Horas antes del viaje la prensa británica y las televisiones mundiales jalearon, con comentarios, entrevistas y debates, la publicación del libro «The case of de Pope (Responsabilidad del Vaticano por abuso de derechos humanos)» del conocido jurista y azote del Derecho Canónico llamado Geoffrey Robertson. Si bien, por exagerada (que es pecado jurídico), la tesis central del libro no es compartible, esto es, que al Papa se le juzgue en un tribunal internacional por delitos contra la humanidad por su responsabilidad en el asunto de los abusos sexuales del clero y en otros asuntos, sí hay aspectos del libro sobre los que es posible una proximidad, lo que ocurre, por ejemplo, al criticar que la visita papal a Gran Bretaña tuviera lugar, no en cuanto jefe religioso sino en cuanto jefe del Estado (el de la Ciudad del Vaticano).

La elección que puede hacer el Papa para sus viajes es ciertamente sorprendente. Poder viajar a Oriente Medio, tal como hizo el año pasado, en calidad de peregrino y así no pronunciarse en Israel sobre el bombardeo a los palestinos de Gaza, al parecer por ser tema de política, no de peregrinación, y poder viajar, ahora, a la Gran Bretaña en calidad de jefe de Estado para evitar, por la inmunidad diplomática, que un juez inglés, con peluquín o pelucón, fuere tentado a encerrarlo en una comisaría (en la Judicatura como en el arte de las modistas, lo que vale para un roto vale para un descosido), tanto, tanto poder o tanta libertad de elección, ser uno u otro, suenan a tongo, ganga o chollo.

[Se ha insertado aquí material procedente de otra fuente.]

(** * nlglib: constituent trees, search-and-splice, referring expressions

    A shallow embedding of the element hierarchy of [nlglib/structures.py],
    of the tree rewriting functions of [nlglib/microplanning/visitors.py],
    of the referring-expression generator of [nlglib/reg.py] and of
    [PredicateMsg.value_for] of [nlglib/structures/macroplanning.py].

    Python objects are immutable trees here; every object carries the
    identity token [oid] that [id(obj)] returns, in-place mutation is
    explicit state passing (a function returns the mutated object), object
    creation draws identity tokens from a counter, and exceptions are the
    [Raise] results of [Res].  A call that ends in an exception returns no
    object: what it did to its arguments before it raised is not part of
    the model.  The characters of a [str] are code points below U+0100,
    one [ascii] for each; no encoding is involved. *)

From stdpp Require Import gmap strings list pretty.
From Stdlib Require Import ZArith Ascii String Lia.

Set Warnings "-register-all,-clear-no-such-hyp".

Local Open Scope string_scope.
Local Open Scope list_scope.
Local Open Scope Z_scope.

(** ** Exceptions and results *)

Inductive Exn :=
| AssertionError
| TypeError
| AttributeError
| ValueError
| IndexError
| KeyError
| SignatureError
| RecursionError
| Exception.

Inductive Res (A : Type) :=
| Ok (a : A)
| Raise (e : Exn).

Arguments Ok {A} a.
Arguments Raise {A} e.

Definition is_ok {A} (r : Res A) : bool :=
  match r with Ok _ => true | Raise _ => false end.

(** ** The element hierarchy (structures.py) *)

(** [self.id]: the integer 0 unless set; a [Var] is built with a name. *)
Inductive PyId :=
| IdInt (z : Z)
| IdStr (s : string)
| IdNone.

(** The attributes every [Element] carries ([Element.__init__]).  [oid] is
    the identity token of the object, [parent] the identity token of the
    object the back-reference points to. *)
Record Meta := mkMeta {
  oid : nat;
  eid : PyId;
  features : gmap string string;
  hash : Z;
  parent : option nat
}.

(** The classes that share [Phrase]'s slots and methods. *)
Inductive PhraseClass :=
| Phrase
| VerbPhrase
| PrepositionalPhrase
| AdverbPhrase
| AdjectivePhrase.

(** One constructor per class; [PyNone] is the value [None] where it sits
    in a slot or is passed for a replacement. *)
Inductive Element :=
| PyNone
| EElement (m : Meta)
| EString (m : Meta) (value : string)
| EWord (m : Meta) (word pos base : string)
| EVar (m : Meta) (value : Element)
| ECoordination (m : Meta) (coords : list Element) (conj : string)
    (pre_modifiers complements post_modifiers : list Element)
| EPhrase (c : PhraseClass) (m : Meta)
    (front_modifiers pre_modifiers : list Element) (head : Element)
    (complements post_modifiers : list Element)
| ENounPhrase (m : Meta) (spec : Element)
    (front_modifiers pre_modifiers : list Element) (head : Element)
    (complements post_modifiers : list Element)
| EClause (m : Meta)
    (front_modifiers pre_modifiers : list Element) (subj vp : Element)
    (complements post_modifiers : list Element).

(** Type tags of structures.py. *)
Definition ELEMENT : Z := 0.
Definition STRING : Z := 1.
Definition WORD : Z := 2.
Definition VAR : Z := 3.
Definition CLAUSE : Z := 4.
Definition COORDINATION : Z := 5.
Definition PHRASE : Z := 10.
Definition NOUN_PHRASE : Z := 11.
Definition VERB_PHRASE : Z := 12.
Definition PREPOSITIONAL_PHRASE : Z := 13.
Definition ADJECTIVE_PHRASE : Z := 14.
Definition ADVERB_PHRASE : Z := 15.

Definition phrase_type (c : PhraseClass) : Z :=
  match c with
  | Phrase => PHRASE
  | VerbPhrase => VERB_PHRASE
  | PrepositionalPhrase => PREPOSITIONAL_PHRASE
  | AdverbPhrase => ADVERB_PHRASE
  | AdjectivePhrase => ADJECTIVE_PHRASE
  end.

(** [self._type], as the constructor of each class sets it. *)
Definition _type (e : Element) : option Z :=
  match e with
  | PyNone => None
  | EElement _ => Some ELEMENT
  | EString _ _ => Some STRING
  | EWord _ _ _ _ => Some WORD
  | EVar _ _ => Some VAR
  | ECoordination _ _ _ _ _ _ => Some COORDINATION
  | EPhrase c _ _ _ _ _ _ => Some (phrase_type c)
  | ENounPhrase _ _ _ _ _ _ _ => Some NOUN_PHRASE
  | EClause _ _ _ _ _ _ _ => Some CLAUSE
  end.

Definition meta (e : Element) : option Meta :=
  match e with
  | PyNone => None
  | EElement m | EString m _ | EWord m _ _ _ | EVar m _
  | ECoordination m _ _ _ _ _ | EPhrase _ m _ _ _ _ _
  | ENounPhrase m _ _ _ _ _ _ | EClause m _ _ _ _ _ _ => Some m
  end.

(** [id(e)]; [None] is a singleton, given the token 0, which no element has
    (the counter of [fresh] starts above it). *)
Definition py_id (e : Element) : nat :=
  match meta e with Some m => oid m | None => 0%nat end.

Definition with_meta (f : Meta -> Meta) (e : Element) : Element :=
  match e with
  | PyNone => PyNone
  | EElement m => EElement (f m)
  | EString m v => EString (f m) v
  | EWord m w p b => EWord (f m) w p b
  | EVar m v => EVar (f m) v
  | ECoordination m cs cj pr cm po => ECoordination (f m) cs cj pr cm po
  | EPhrase c m fr pr h cm po => EPhrase c (f m) fr pr h cm po
  | ENounPhrase m s fr pr h cm po => ENounPhrase (f m) s fr pr h cm po
  | EClause m fr pr s v cm po => EClause (f m) fr pr s v cm po
  end.

Definition set_oid (n : nat) (m : Meta) : Meta :=
  mkMeta n (eid m) (features m) (hash m) (parent m).
Definition set_eid (i : PyId) (m : Meta) : Meta :=
  mkMeta (oid m) i (features m) (hash m) (parent m).
Definition set_features (f : gmap string string) (m : Meta) : Meta :=
  mkMeta (oid m) (eid m) f (hash m) (parent m).
Definition set_hash (h : Z) (m : Meta) : Meta :=
  mkMeta (oid m) (eid m) (features m) h (parent m).
Definition set_parent (p : option nat) (m : Meta) : Meta :=
  mkMeta (oid m) (eid m) (features m) (hash m) p.

(** [e.features], empty for [None]. *)
Definition features_of (e : Element) : gmap string string :=
  match meta e with Some m => features m | None => ∅ end.

(** [Element.set_feature]. *)
Definition set_feature (k v : string) (e : Element) : Element :=
  with_meta (fun m => set_features (<[k := v]> (features m)) m) e.

(** [Element.has_feature] with a value. *)
Definition has_feature (k v : string) (e : Element) : bool :=
  match features_of e !! k with
  | Some v' => String.eqb v v'
  | None => false
  end.

(** ** Structural equality: the [__eq__] methods *)

Definition pyid_eq (a b : PyId) : bool :=
  match a, b with
  | IdInt x, IdInt y => Z.eqb x y
  | IdStr x, IdStr y => String.eqb x y
  | IdNone, IdNone => true
  | _, _ => false
  end.
(** X14. [a @ b] on operands of rank 1 or 2 in a reachable state: the
    launch has one invocation per element of the result (rows times
    columns is the size of the result's buffer), and rows times
    contraction and contraction times columns are the sizes of the
    buffers of [a] and [b]. *)
Theorem matmul_launch_covers_buffers acts self other a b :
  heap (perform_all acts empty_state) !! self = Some a ->
  heap (perform_all acts empty_state) !! other = Some b ->
  (1 <= length (shape a) <= 2)%nat ->
  (1 <= length (shape b) <= 2)%nat ->
  last (shape a) = head (shape b) ->
  exists target s' pre g h br rows k cols sems j,
    Array.__matmul__ self other (perform_all acts empty_state)
    = (Ok target, s') /\
    trace s' = pre ++ [EvSubmit g h [buffer a; buffer b; br]
                         (mkDataShape rows cols 1)
                         (MatMulParams rows k cols) sems j] /\
    buf_size (buffer a) = rows * k /\
    buf_size (buffer b) = k * cols /\
    buf_size br = rows * cols.
Proof.
  intros Ha Hb La Lb E.
  destruct (reachable_inv _ (perform_all_reachable acts))
    as [Hz _ _ _ _ _ _ _ _ _ _ _ _].
  destruct (matmul_launch self other _ a b Ha Hb) as
    (target & s' & pre & h & j & Er & _ & Ht); [lia|lia|exact E|].
  exists target, s', pre. do 8 eexists.
  split; [exact Er|]. split; [exact Ht|].
  rewrite (Hz _ _ Ha), (Hz _ _ Hb).
  unfold new_buffer, matmul_shape, rowA_of, columnB_of, contractSize_of.
  cbn [buf_size].
  destruct (shape a) as [|m [|k [|]]]; cbn in La; try lia;
    destruct (shape b) as [|k' [|n [|]]]; cbn in Lb; try lia;
    cbn in E; injection E as <-; cbn;
    repeat case_bool_decide; try lia; cbn; lia.
Qed.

Más aún: es sorprendente que, con una predicación de Cristo, según los Evangelios, muy apolítica, sus vicarios en la Tierra sean jefes de Estado, haciendo trizas el mandato evangélico y dual de «Dad al César lo que es del César y a Dios lo que es de Dios».Y todo por culpa de una historia eclesiástica de inmenso afán de poder, que empezó con los Papas Gelasio I, Gregorio Magno y sucesores, y ello hasta hoy. Ni en el judaísmo ni en el Islam hay nada parecido a la estructura jurídica de la Santa Sede ahorrándose escándalos y muchos dineros. Que no se argumente que es sólo simbólico por aquellos que tanta importancia dan a los símbolos o imágenes en sus iglesias, que hasta rinden culto.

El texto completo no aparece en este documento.